Era sabido que capangas de Arnon e Silvestre estavam no Congresso com a missão de proteger os patrões. E puxar o gatilho, se preciso. O senador Lino de Mattos ainda subiu à mesa da presidência da Casa e avisou Moura de Andrade que Silvestre Péricles lhe dissera que ia “encher de balas a boca do senador Arnon de Mello”, assim que ele começasse a falar. Antes de abrir os trabalhos, Moura de Andrade fez uma inédita e dramática advertência ao microfone da Mesa Diretora, naquela tarde de galerias lotadas.
“O primeiro orador inscrito é o senador Arnon de Mello. Antes de dar a palavra a sua excelência, a presidência precisa declarar que manterá a ordem e o respeito indispensáveis no Senado, nos limites máximos de sua força. Se, porventura, entre a assistência, ou nos corredores desta Casa, alguém perturbar a ordem, será posto imediatamente em custódia. Se, desatendidas as advertências da Mesa, houver qualquer delito, será imediatamente aberto inquérito e promovida a responsabilidade, inclusive com a lavratura do auto de flagrante indispensável e entrega às autoridades competentes”, afirmou o presidente, segundo os registros do Senado.
Silvestre Péricles, um militar, ex-delegado e herdeiro de família com peso na política nacional, já havia mandado recado ao inimigo, por meio de outros senadores, que, se tecesse alguma palavra contra ele, seria morto ali mesmo, dentro do Senado. Repetia, em voz alta, na cafeteria da Casa, para que todos os funcionários e parlamentares presentes ouvissem, que encheria “de balas a boca” de Arnon. Pouco antes do início da sessão, Silvestre passou pela área reservada aos jornalistas e anunciou: “Vocês querem espetáculo, e vão ter.” O Péricles não sabia que Arnon de o elo também era de briga, era outro que andava armado no Senado.
O senador acreano nada tinha a ver com a rivalidade dos dois coronéis do Nordeste brasileiro. A princípio, sequer deveria estar na fatídica sessão. Kairala pediu ao presidente do Senado, Auro de Moura Andrade, para participar da reunião de 4 de dezembro no plenário porque só deixaria Brasília no dia 5, data com voo mais barato para Rio Branco, capital do Acre, e queria fazer uma despedida com a família, numa festa que não houve. Kairala foi ferido com um tiro no peito.

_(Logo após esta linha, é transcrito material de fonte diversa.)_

(** * Rotating log writer (package logx): rotation rules and the writer

    A shallow embedding of [rotatelogger.go]: the two rotation rules
    ([DailyRotateRule], [SizeLimitRotateRule]) and the [RotateLogger]
    that owns the file handle.

    - Go's [int] is taken at 64 bits, with its wrap-around written out.
    - Strings and byte slices are byte strings.
    - The operating system is an explicit [World]: the files, the clock
      and its zone, a script of faults for the system calls to come, and
      the trace of what the program did.  The clock stands still during
      one call.
    - The functions of the packages [time], [strings] and
      [path/filepath] (Unix) that the code calls are modelled from their
      documentation, far enough for the names the rules build.
    - Goroutines are taken one step at a time: a [select] with several
      ready cases takes the one the scheduler picks, which the caller of
      the model passes in; the goroutine of [postRotate] is recorded as
      spawned and its body given apart.
    - The first part holds the definitions, the second the properties. *)

From Stdlib Require Import ZArith Lia Ascii String List Bool.
From Stdlib Require OrderedTypeEx.
From stdpp Require Import base decidable option list gmap strings sorting.

Local Open Scope Z_scope.

(** ** Go's [int] on a 64-bit platform *)

Module GoInt.

Definition int_bits : Z := 64.
Definition min_int : Z := - 2 ^ 63.
Definition max_int : Z := 2 ^ 63 - 1.

(** Two's complement wrap-around of an exact integer result. *)
Definition wrap (z : Z) : Z := (z + 2 ^ 63) mod 2 ^ 64 - 2 ^ 63.

Definition in_range (z : Z) : Prop := min_int <= z <= max_int.

Definition add (a b : Z) : Z := wrap (a + b).
Definition mul (a b : Z) : Z := wrap (a * b).
Definition neg (a : Z) : Z := wrap (- a).

End GoInt.

(** ** Constants of the package *)

Definition hoursPerDay : Z := 24.
Definition bufferSize : nat := 100.
Definition gzipExt : string := ".gz".
Definition megabyte : Z := 1024 * 1024.

(** Length of a Go string or byte slice, as an [int]. *)
Definition len (s : string) : Z := Z.of_nat (String.length s).
Definition blen (v : list Byte.byte) : Z := Z.of_nat (List.length v).

(** Go compares strings bytewise; so does [String.compare]. *)
Definition str_lt (a b : string) : bool := String.ltb a b.
Definition str_le (a b : string) : Prop := String.leb a b = true.

(** ** Package [time]: the part the rules use

    A [Time] is a count of nanoseconds since the Unix epoch; the local
    zone is a fixed offset in seconds east of UTC.  [Format] is modelled
    for the two layouts of the package, [dateFormat] (2006-01-02) and
    [time.RFC3339] (2006-01-02T15:04:05Z07:00), on the proleptic
    Gregorian calendar as [time.absDate] computes it. *)

Module GoTime.

Definition Time := Z.
Definition Duration := Z.

Definition Nanosecond : Duration := 1.
Definition Second : Duration := 1000000000.
Definition Minute : Duration := 60 * Second.
Definition Hour : Duration := 60 * Minute.

(** [t.Add(d)] *)
Definition Add (t : Time) (d : Duration) : Time := t + d.

(** Days between 0001-01-01 and 1970-01-01. *)
Definition unixToYear1 : Z := 719162.

Definition daysPer400Years : Z := 146097.
Definition daysPer100Years : Z := 36524.
Definition daysPer4Years : Z := 1461.

(** Local wall-clock seconds since 0001-01-01T00:00:00. *)
Definition abs_seconds (zone : Z) (t : Time) : Z :=
  t / Second + zone + unixToYear1 * 86400.

Definition isLeap (year : Z) : bool :=
  (year mod 4 =? 0) && (negb (year mod 100 =? 0) || (year mod 400 =? 0)).

(** Year and day of the year (from 0) of a day count since 0001-01-01:
    the 400, 100, 4 and 1 year cycles of [absDate]. *)
Definition year_yday (d : Z) : Z * Z :=
  let n400 := d / daysPer400Years in
  let d1 := d - daysPer400Years * n400 in
  let n100 := d1 / daysPer100Years in
  let n100 := n100 - Z.shiftr n100 2 in
  let d2 := d1 - daysPer100Years * n100 in
  let n4 := d2 / daysPer4Years in
  let d3 := d2 - daysPer4Years * n4 in
  let n := d3 / 365 in
  let n := n - Z.shiftr n 2 in
  let d4 := d3 - 365 * n in
  (1 + 400 * n400 + 100 * n100 + 4 * n4 + n, d4).

(** [daysBefore[m]]: days in a non-leap year before month [m+1]. *)
Definition daysBefore (m : Z) : Z :=
  match m with
  | 0 => 0 | 1 => 31 | 2 => 59 | 3 => 90 | 4 => 120 | 5 => 151 | 6 => 181
  | 7 => 212 | 8 => 243 | 9 => 273 | 10 => 304 | 11 => 334 | _ => 365
  end.

(** Month (1..12) and day of the month from the year and its day. *)
Definition month_day (year yday : Z) : Z * Z :=
  if isLeap year && (yday =? 31 + 29 - 1) then (2, 29)
  else
    let day := if isLeap year && (31 + 29 - 1 <? yday) then yday - 1 else yday in
    let month := day / 31 in
    let e := daysBefore (month + 1) in
    if e <=? day then (month + 2, day - e + 1)
    else (month + 1, day - daysBefore month + 1).

Record Civil := mkCivil {
  c_year : Z; c_month : Z; c_day : Z;
  c_hour : Z; c_min : Z; c_sec : Z
}.

Definition civil (zone : Z) (t : Time) : Civil :=
  let a := abs_seconds zone t in
  let d := a / 86400 in
  let s := a mod 86400 in
  let '(y, yd) := year_yday d in
  let '(m, dd) := month_day y yd in
  mkCivil y m dd (s / 3600) (s mod 3600 / 60) (s mod 60).

(** *** Decimal printing: [appendInt] *)

Definition digit (n : Z) : ascii := ascii_of_nat (48 + Z.to_nat (n mod 10)).

Fixpoint digits_aux (fuel : nat) (u : Z) (acc : string) : string :=
  match fuel with
  | O => acc
  | S f =>
      let acc' := String (digit u) acc in
      if u / 10 =? 0 then acc' else digits_aux f (u / 10) acc'
  end.

(** Decimal digits of [u >= 0], most significant first ("0" for 0). *)
Definition digits (u : Z) : string := digits_aux 20 u EmptyString.

Fixpoint zeros (n : nat) : string :=
  match n with O => EmptyString | S k => String "0"%char (zeros k) end.

(** [appendInt(b, x, width)]: sign, zero padding to [width], digits. *)
Definition appendInt (x : Z) (width : nat) : string :=
  let u := Z.abs x in
  let ds := digits u in
  (if x <? 0 then "-" else "") +:+ zeros (width - String.length ds) +:+ ds.

(** Layout [2006-01-02]. *)
Definition format_date (c : Civil) : string :=
  appendInt (c_year c) 4 +:+ "-" +:+ appendInt (c_month c) 2 +:+ "-"
  +:+ appendInt (c_day c) 2.

(** The zone suffix of layout element [Z07:00]; Go's division of the
    offset truncates. *)
Definition format_zone (zone : Z) : string :=
  if zone =? 0 then "Z"
  else
    let m := Z.quot zone 60 in
    (if m <? 0 then "-" else "+") +:+ appendInt (Z.abs m / 60) 2 +:+ ":"
    +:+ appendInt (Z.abs m mod 60) 2.

(** Layout [2006-01-02T15:04:05Z07:00]. *)
Definition format_rfc3339 (zone : Z) (c : Civil) : string :=
  format_date c +:+ "T" +:+ appendInt (c_hour c) 2 +:+ ":"
  +:+ appendInt (c_min c) 2 +:+ ":" +:+ appendInt (c_sec c) 2
  +:+ format_zone zone.

Inductive Layout := dateFormat | rfc3339DateFormat.

(** [t.Format(layout)] in the local zone. *)
Definition Format (zone : Z) (t : Time) (l : Layout) : string :=
  match l with
  | dateFormat => format_date (civil zone t)
  | rfc3339DateFormat => format_rfc3339 zone (civil zone t)
  end.

(** *** [Parse] with layout [time.RFC3339]

    The value is read element by element: four digits of year, two of
    month and of day, one or two of hour, two of minute and of second,
    an optional fraction, then [Z] or a signed [hh:mm] offset.  [None]
    stands for the [*ParseError] of the call. *)

Definition is_digit (c : ascii) : bool :=
  (48 <=? nat_of_ascii c)%nat && (nat_of_ascii c <=? 57)%nat.

Definition digit_val (c : ascii) : Z := Z.of_nat (nat_of_ascii c) - 48.

(** Exactly [n] digits at the head of [s]: their value, and the rest. *)
Fixpoint take_digits (n : nat) (acc : Z) (s : string) : option (Z * string) :=
  match n with
  | O => Some (acc, s)
  | S k =>
      match s with
      | String c rest =>
          if is_digit c then take_digits k (10 * acc + digit_val c) rest
          else None
      | EmptyString => None
      end
  end.

Definition expect (c : ascii) (s : string) : option string :=
  match s with
  | String a rest => if Ascii.eqb a c then Some rest else None
  | EmptyString => None
  end.

(** [getnum(s, false)]: one or two digits. *)
Definition getnum_free (s : string) : option (Z * string) :=
  match take_digits 2 0 s with
  | Some r => Some r
  | None => take_digits 1 0 s
  end.

(** A fraction of a second after the seconds: skipped digit by digit,
    its value truncated to nanoseconds. *)
Fixpoint fraction (s : string) (scale acc : Z) : Z * string :=
  match s with
  | String c rest =>
      if is_digit c then fraction rest (scale / 10) (acc + digit_val c * scale)
      else (acc, s)
  | EmptyString => (acc, s)
  end.
(** What a call of [GetKey] that returns has done to the object. *)
Lemma GetKey_inv (track_type : TrackType)
    (this this' : WidevineEncryptionKeySource) (w w' : World)
    (status : Status) (writes : list EncryptionKey) :
  GetKey track_type this w = Returned (status, writes, this', w') ->
  (key_fetched_ this = true /\ this' = this /\ w' = w)
  \/ (key_fetched_ this = false
      /\ exists fetch_status this1,
           FetchKeys this w = Returned (fetch_status, this1, w')
           /\ this' = (if Status.ok fetch_status
                       then set_key_fetched true this1 else this1)).
Proof.
  unfold GetKey. intros [Hcall _]%DCHECK_Returned. revert Hcall.
  destruct (key_fetched_ this) eqn:Hfetched; cbn [negb].
  - cbn. change (Status.ok Status.OK) with true. cbn.
    destruct (encryption_key_map_ this !! track_type);
      intros [= _ _ <- <-]; by left.
  - destruct (FetchKeys this w) as [[[fetch_status this1] w1]|] eqn:Hfetch;
      cbn; [|done].
    intros Hcall. right. split; [done|]. exists fetch_status, this1.
    destruct (negb (Status.ok fetch_status)).
    + by injection Hcall as _ _ <- <-.
    + destruct (encryption_key_map_ _ !! track_type);
        by injection Hcall as _ _ <- <-.
Qed.

(** X14. Whatever the signer, the transport and the server do, an object
    built by the constructor and used through [GetKey] alone has the
    fetched flag set only if its map holds three keys or more. *)
Theorem reachable_fetched_holds_three_keys
    (this : WidevineEncryptionKeySource) :
  reachable this ->
  key_fetched_ this = true ->
  (3 <= size (encryption_key_map_ this))%nat.
Proof.
  induction 1 as [server_url content_id
                 |track_type this w status writes this' w' Hreach IH Hcall];
    [done|].
  apply GetKey_inv in Hcall
    as [(Hfetched & -> & _)|(Hfetched & fetch_status & this1 & Hfetch & ->)];
    [done|].
  destruct (Status.ok fetch_status) eqn:Hok.
  - intros _. cbn.
    apply FetchKeys_OK_inv in Hfetch
      as (_ & _ & response & te & _ & _ & _ & _ & _ & Hextract); [|done].
    apply ExtractEncryptionKey_inv in Hextract
      as [[[=] _]|(_ & license_dict & tracks & _ & _ & _ & Hthree & Hloop)].
    apply ExtractEncryptionKey_tracks_true in Hloop as (_ & -> & _). lia.
  - rewrite (FetchKeys_key_fetched _ _ _ _ _ Hfetch). congruence.
Qed.
Lemma plain_name_inv (name : string) :
  plain_name name = true ->
  Py.has_char "/" name = false /\ name <> "" /\ name <> "." /\ name <> "..".
Proof.
  unfold plain_name. intros H.
  apply andb_true_iff in H as [H H4]. apply andb_true_iff in H as [H H3].
  apply andb_true_iff in H as [H1 H2].
  apply negb_true_iff in H1, H2, H3, H4.
  apply String.eqb_neq in H2, H3, H4. auto.
Qed.

(** X13. When staging succeeds, the deploy command finds under
    [<temp_folder>/agents/<app_name>] the agent source directory as it was
    when [to_cloud_run] was called, and the source directory itself is as it
    was.  The temp folder and the source directory are apart (neither path
    leads through the other), [app_name] is the name of one directory entry,
    and the paths have no [..] step. *)
Theorem staged_source_is_the_source_directory
    (r : CloudRun.request) (w : world) (p ps : list string) :
  is_ok (fst ((CloudRun.prologue r ;; CloudRun.staging r) w)) = true ->
  OsPath.components (CloudRun.temp_folder r) = Some p ->
  OsPath.components (CloudRun.agent_source_dir r) = Some ps ->
  apart p ps = true ->
  plain_name (CloudRun.app_name r) = true ->
  without_parent_steps (p ++ ps) = true ->
  let staged := snd ((CloudRun.prologue r ;; CloudRun.staging r) w) in
  stat (CloudRun.agent_src_path r) (fs staged)
  = stat (CloudRun.agent_source_dir r) (fs w)
  /\ stat (CloudRun.agent_source_dir r) (fs staged)
     = stat (CloudRun.agent_source_dir r) (fs w)
  /\ isdir_in (CloudRun.agent_src_path r) (fs staged) = true.
Proof.
  intros Hok Hp Hps Hapart Hname _ staged.
  apply is_ok_true in Hok as [[] Hrun]. fold staged in Hrun.
  destruct (plain_name_inv _ Hname) as (Hslash & Hne & Hdot & _).
  destruct (staging_worlds r _ _ Hrun)
    as (w0 & w1 & w1' & w2 & w2' & w3 & Hpro & Hmk & H1 & Hcp & H2 & Hct & Hdf).
  assert (Hpd : OsPath.components (CloudRun.agent_src_path r)
                = Some (p ++ ["agents"; CloudRun.app_name r])).
  { rewrite (agent_src_components r p Hp) by now apply no_slash_relative.
    now rewrite name_components_plain. }
  (* the source directory is left alone *)
  pose proof (respects_outcome _ _ _ _ _ (prologue_same_at r p Hp ps Hapart) Hpro)
    as S0.
  pose proof (respects_outcome _ _ _ _ _
                (makedirs_same_at p ps _ true Hp Hapart) Hmk) as S1.
  assert (S2 : same_at ps w1' w2).
  { refine (respects_outcome _ _ _ _ _ _ Hcp).
    eapply copy2_same_at; [|apply apart_app_l, Hapart].
    apply (components_join _ _ p Hp).
    apply no_slash_relative, basename_no_slash. }
  assert (S3 : same_at ps w2' w3).
  { refine (respects_outcome _ _ _ _ _ _ Hct).
    eapply copytree_same_at; [exact Hpd | apply apart_app_l, Hapart]. }
  assert (S4 : same_at ps w3 staged).
  { refine (respects_outcome _ _ _ _ _ _ Hdf).
    apply (create_dockerfile_same_at r p Hp); apply apart_app_l, Hapart. }
  unfold same_at in *. rewrite H1 in S2. rewrite H2 in S3.
  (* the copy is left alone by what follows it *)
  destruct (copytree_result _ _ _ _ _ Hct Hpd) as [Hcopy Hdir].
  assert (S5 : same_at (p ++ ["agents"; CloudRun.app_name r]) w3 staged).
  { refine (respects_outcome _ _ _ _ _ _ Hdf).
    apply (create_dockerfile_same_at r p Hp);
      apply (apart_after p []); discriminate. }
  unfold same_at in S5.
  assert (Hsrc : stat (CloudRun.agent_source_dir r) (fs w2')
                 = stat (CloudRun.agent_source_dir r) (fs w)).
  { apply (stat_same _ _ _ _ Hps). rewrite H2. congruence. }
  assert (Hstaged : stat (CloudRun.agent_src_path r) (fs staged)
                    = stat (CloudRun.agent_source_dir r) (fs w)).
  { rewrite <- Hsrc.
    destruct (stat (CloudRun.agent_source_dir r) (fs w2')) as [[d|m]|];
      try discriminate Hdir.
    apply (stat_dir _ _ _ _ Hpd). now rewrite <- S5. }
  split; [exact Hstaged|]. split.
  - apply (stat_same _ _ _ _ Hps). congruence.
  - unfold isdir_in. rewrite Hstaged, <- Hsrc.
    destruct (stat (CloudRun.agent_source_dir r) (fs w2')) as [[d|m]|];
      [discriminate | reflexivity | discriminate].
Qed.
Lemma sumZ_zero f l : (forall x, x ∈ l -> f x = 0) -> sumZ f l = 0.
Proof. intros H. induction l as [|a l IH]; simpl; [done|]. rewrite (H a), IH by set_solver. done. Qed.

Lemma sumZ_le f g l : (forall x, x ∈ l -> f x <= g x) -> sumZ f l <= sumZ g l.
Proof.
  induction l as [|x l IH]; intros H; simpl; [lia|]. specialize (H x ltac:(set_solver)) as Hx.
  specialize (IH ltac:(intros; apply H; set_solver)). unfold sumZ in *. lia.
Qed.
Lemma sumZ_nonneg f l : (forall x, x ∈ l -> 0 <= f x) -> 0 <= sumZ f l.
Proof.
  intros H. induction l as [|a l IH]; simpl; [done|].
  pose proof (H a ltac:(set_solver)). pose proof (IH ltac:(set_solver)). lia.
Qed.

(** A sum with one term. *)
Lemma sumZ_single f l x :
  NoDup l -> x ∈ l -> (forall y, y ∈ l -> y <> x -> f y = 0) -> sumZ f l = f x.
Proof.
  intros Hn Hx H. induction Hn as [|a l Ha Hn IH]; [set_solver|]. simpl.
  apply elem_of_cons in Hx as [<-|Hx].
  - rewrite sumZ_zero; [lia|]. intros y Hy. apply H; set_solver.
  - rewrite (H a), IH by set_solver. lia.
Qed.
End Sums.

Lemma sumZ_omap {A B} (f : B -> Z) (g : A -> option B) l :
  sumZ f (omap g l) = sumZ (fun x => match g x with Some y => f y | None => 0 end) l.
Proof. induction l as [|a l IH]; cbn; [done|]. destruct (g a); cbn; [by f_equal|done]. Qed.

Consta que no tiroteio, ele havia se jogado sobre o senador Silvestre Péricles, que era o alvo de Arnon de Melo. Ao iniciar seu discurso na tribuna, Arnon de Melo ouvia digrações do adversário e ameaças de que iria matá-lo ali mesmo. Magro, Arnon de Melo esquiva-se do que seria o tiro fatal, saca a arma e mira o adversário e acaba acertando o senador acreano. Kairala chegou a ser levado rapidamente ao Hospital Distrital de Brasília – atual Hospital de Base –, onde deu entrada às 15h45, indo direto para o centro cirúrgico, com os intestinos e a veia ilíaca trespassados. Recebeu 16 litros de sangue por meio de diversas transfusões. Muitos deles doados por senadores e deputados que correram para a unidade de saúde. Em vão. Kairala morreu às 20h05, na mesa de cirurgia.
Antes da sessão que terminaria em tragédia, a família Kairala estava na tribuna de honra do Senado: a mãe, o filho e a esposa do senador. Ele conversava com os três animadamente, no momento em que soou a campainha anunciando o início dos trabalhos. Mudou de cadeira por duas vezes. Escolheu a última fila do primeiro lance de cadeiras, diante da tribuna de honra. Até então, ele nunca havia sentado naquele lugar, mas era o melhor que convinha para a fotografia que o filho ia tirar. Em seguida começou a confusão que culminaria na morte do senador. Não se sabe se o menino conseguiu a foto desejada.